(** C5 (as amended): let a pass of [loop] make a [client.connect] call
    that fails, at time [failed].  That pass makes no other connect call.
    Over any number of further passes, no connect call is stamped before
    [failed + 1000]; as long as no attempt of either kind has been made
    since, [retry] at the end of a pass is set exactly when the clock has
    reached [failed + 1000] (the [timer.tick()] of the pass that reaches it
    sets it); and the next pass then makes exactly one connect call,
    provided it finds the local network connected (or rejoins it) and the
    client, not connected since, says so. *)
Theorem mqtt_backoff (n : Z) (s0 s1 : State) (e0 : Tick) :
  reachable_from (configured n) s0 ->
  retry s0 = true ->
  wifi_before e0 || (reconnect_err e0 =? DUCK_ERR_NONE) = true ->
  wifi_after e0 = true ->
  client_connected (mqtt e0) = false ->
  connect_ok (mqtt e0) = false ->
  loop e0 s0 = Some s1 ->
  let failed :=
    clock s0 + Z.of_N (idle e0)
    + (if wifi_before e0 then 0 else Z.of_N (reconnect_took e0))
    + Z.of_N (connect_took (mqtt e0)) in
  connect_attempts (events_since s0 s1) = 1%nat /\
  forall es s2,
    run es s1 = Some s2 ->
    (forall t a ok,
       In (t, MqttConnect a ok) (events_since s1 s2) -> failed + 1000 <= t) /\
    (connect_attempts (events_since s1 s2) = 0%nat ->
     wifi_attempts (events_since s1 s2) = 0%nat ->
     (retry s2 = true <-> failed + 1000 <= clock s2) /\
     (failed + 1000 <= clock s2 ->
      forall e s3,
        wifi_before e || (reconnect_err e =? DUCK_ERR_NONE) = true ->
        wifi_after e = true ->
        client_connected (mqtt e) = false ->
        loop e s2 = Some s3 ->
        connect_attempts (events_since s2 s3) = 1%nat)).
Proof.
  intros Rs R Hn Wa Cc Co L failed.
  pose proof (reachable_timer_ok Rs) as TO. unfold timer_ok in TO.
  rewrite R in TO.
  split.
  { destruct (@loop_attempts _ _ _ _ L) as [_ ->].
    now rewrite Hn, Wa, R, Cc. }
  assert (W1 : wait_state failed 1000 s1).
  { unfold loop in L.
    set (sw := loop_wifi e0 (advance (idle e0) s0)) in *.
    assert (Sw : retry sw = true /\ timer sw = [] /\
                 clock sw = clock s0 + Z.of_N (idle e0)
                            + (if wifi_before e0 then 0
                               else Z.of_N (reconnect_took e0))).
    { unfold sw, loop_wifi. cbn [advance set_clock retry].
      rewrite R, andb_true_r.
      destruct (wifi_before e0); cbn [negb orb] in *.
      - cbn. repeat split; try assumption. lia.
      - rewrite Hn. cbn. repeat split; assumption. }
    destruct Sw as (Rw & Tw & Cw).
    unfold loop_mqtt in L. rewrite Wa, Rw, setup_mqtt_eq, Cc, Co in L.
    cbv zeta in L. cbn [andb] in L. injection L as <-.
    apply finish_pass_waiting.
    - reflexivity.
    - cbn. rewrite Tw. unfold failed. rewrite <- Cw. reflexivity. }
  intros es s2 Rn.
  pose proof (run_steps _ _ Rn) as St.
  destruct (steps_stamps St) as (C12 & new & Tr & Fs).
  rewrite (@events_since_app _ _ _ Tr).
  split.
  - intros t a ok I.
    destruct W1 as [(Lt & R1 & T1)|(Ge & _)].
    + destruct (backoff_holds R1 T1 St) as (_ & (new' & Tr' & Fa) & _).
      assert (E : new' = new).
      { apply (app_inv_head (trace s1)). now rewrite <- Tr, <- Tr'. }
      subst new'. rewrite Forall_forall in Fa.
      destruct (Fa _ I) as [P|G]; [discriminate P | exact G].
    + rewrite Forall_forall in Fs. specialize (Fs _ I). cbn in Fs. lia.
  - intros Cn Wn.
    pose proof (@run_wait failed 1000 es s1 s2 new W1 Rn Tr Cn Wn) as W2.
    split.
    + destruct W2 as [(Lt & R2 & _)|(Ge & R2 & _)]; rewrite R2; split;
        try discriminate; try lia; auto.
    + intros Ge e s3 He Wae Cce Le.
      destruct W2 as [(Lt & _)|(_ & R2 & _)]; [lia|].
      destruct (@loop_attempts _ _ _ _ Le) as [_ ->].
      now rewrite He, Wae, R2, Cce.
Qed.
+ + + +
Reproduce every entry shown above, precisely as it stands.

_EXERCISE SOLUTION:_
(** C5 (as amended): let a pass of [loop] make a [client.connect] call
    that fails, at time [failed].  That pass makes no other connect call.
    Over any number of further passes, no connect call is stamped before
    [failed + 1000]; as long as no attempt of either kind has been made
    since, [retry] at the end of a pass is set exactly when the clock has
    reached [failed + 1000] (the [timer.tick()] of the pass that reaches it
    sets it); and the next pass then makes exactly one connect call,
    provided it finds the local network connected (or rejoins it) and the
    client, not connected since, says so. *)
Theorem mqtt_backoff (n : Z) (s0 s1 : State) (e0 : Tick) :
  reachable_from (configured n) s0 ->
  retry s0 = true ->
  wifi_before e0 || (reconnect_err e0 =? DUCK_ERR_NONE) = true ->
  wifi_after e0 = true ->
  client_connected (mqtt e0) = false ->
  connect_ok (mqtt e0) = false ->
  loop e0 s0 = Some s1 ->
  let failed :=
    clock s0 + Z.of_N (idle e0)
    + (if wifi_before e0 then 0 else Z.of_N (reconnect_took e0))
    + Z.of_N (connect_took (mqtt e0)) in
  connect_attempts (events_since s0 s1) = 1%nat /\
  forall es s2,
    run es s1 = Some s2 ->
    (forall t a ok,
       In (t, MqttConnect a ok) (events_since s1 s2) -> failed + 1000 <= t) /\
    (connect_attempts (events_since s1 s2) = 0%nat ->
     wifi_attempts (events_since s1 s2) = 0%nat ->
     (retry s2 = true <-> failed + 1000 <= clock s2) /\
     (failed + 1000 <= clock s2 ->
      forall e s3,
        wifi_before e || (reconnect_err e =? DUCK_ERR_NONE) = true ->
        wifi_after e = true ->
        client_connected (mqtt e) = false ->
        loop e s2 = Some s3 ->
        connect_attempts (events_since s2 s3) = 1%nat)).
Proof.
  intros Rs R Hn Wa Cc Co L failed.
  pose proof (reachable_timer_ok Rs) as TO. unfold timer_ok in TO.
  rewrite R in TO.
  split.
  { destruct (@loop_attempts _ _ _ _ L) as [_ ->].
    now rewrite Hn, Wa, R, Cc. }
  assert (W1 : wait_state failed 1000 s1).
  { unfold loop in L.
    set (sw := loop_wifi e0 (advance (idle e0) s0)) in *.
    assert (Sw : retry sw = true /\ timer sw = [] /\
                 clock sw = clock s0 + Z.of_N (idle e0)
                            + (if wifi_before e0 then 0
                               else Z.of_N (reconnect_took e0))).
    { unfold sw, loop_wifi. cbn [advance set_clock retry].
      rewrite R, andb_true_r.
      destruct (wifi_before e0); cbn [negb orb] in *.
      - cbn. repeat split; try assumption. lia.
      - rewrite Hn. cbn. repeat split; assumption. }
    destruct Sw as (Rw & Tw & Cw).
    unfold loop_mqtt in L. rewrite Wa, Rw, setup_mqtt_eq, Cc, Co in L.
    cbv zeta in L. cbn [andb] in L. injection L as <-.
    apply finish_pass_waiting.
    - reflexivity.
    - cbn. rewrite Tw. unfold failed. rewrite <- Cw. reflexivity. }
  intros es s2 Rn.
  pose proof (run_steps _ _ Rn) as St.
  destruct (steps_stamps St) as (C12 & new & Tr & Fs).
  rewrite (@events_since_app _ _ _ Tr).
  split.
  - intros t a ok I.
    destruct W1 as [(Lt & R1 & T1)|(Ge & _)].
    + destruct (backoff_holds R1 T1 St) as (_ & (new' & Tr' & Fa) & _).
      assert (E : new' = new).
      { apply (app_inv_head (trace s1)). now rewrite <- Tr, <- Tr'. }
      subst new'. rewrite Forall_forall in Fa.
      destruct (Fa _ I) as [P|G]; [discriminate P | exact G].
    + rewrite Forall_forall in Fs. specialize (Fs _ I). cbn in Fs. lia.
  - intros Cn Wn.
    pose proof (@run_wait failed 1000 es s1 s2 new W1 Rn Tr Cn Wn) as W2.
    split.
    + destruct W2 as [(Lt & R2 & _)|(Ge & R2 & _)]; rewrite R2; split;
        try discriminate; try lia; auto.
    + intros Ge e s3 He Wae Cce Le.
      destruct W2 as [(Lt & _)|(_ & R2 & _)]; [lia|].
      destruct (@loop_attempts _ _ _ _ Le) as [_ ->].
      now rewrite He, Wae, R2, Cce.
Qed.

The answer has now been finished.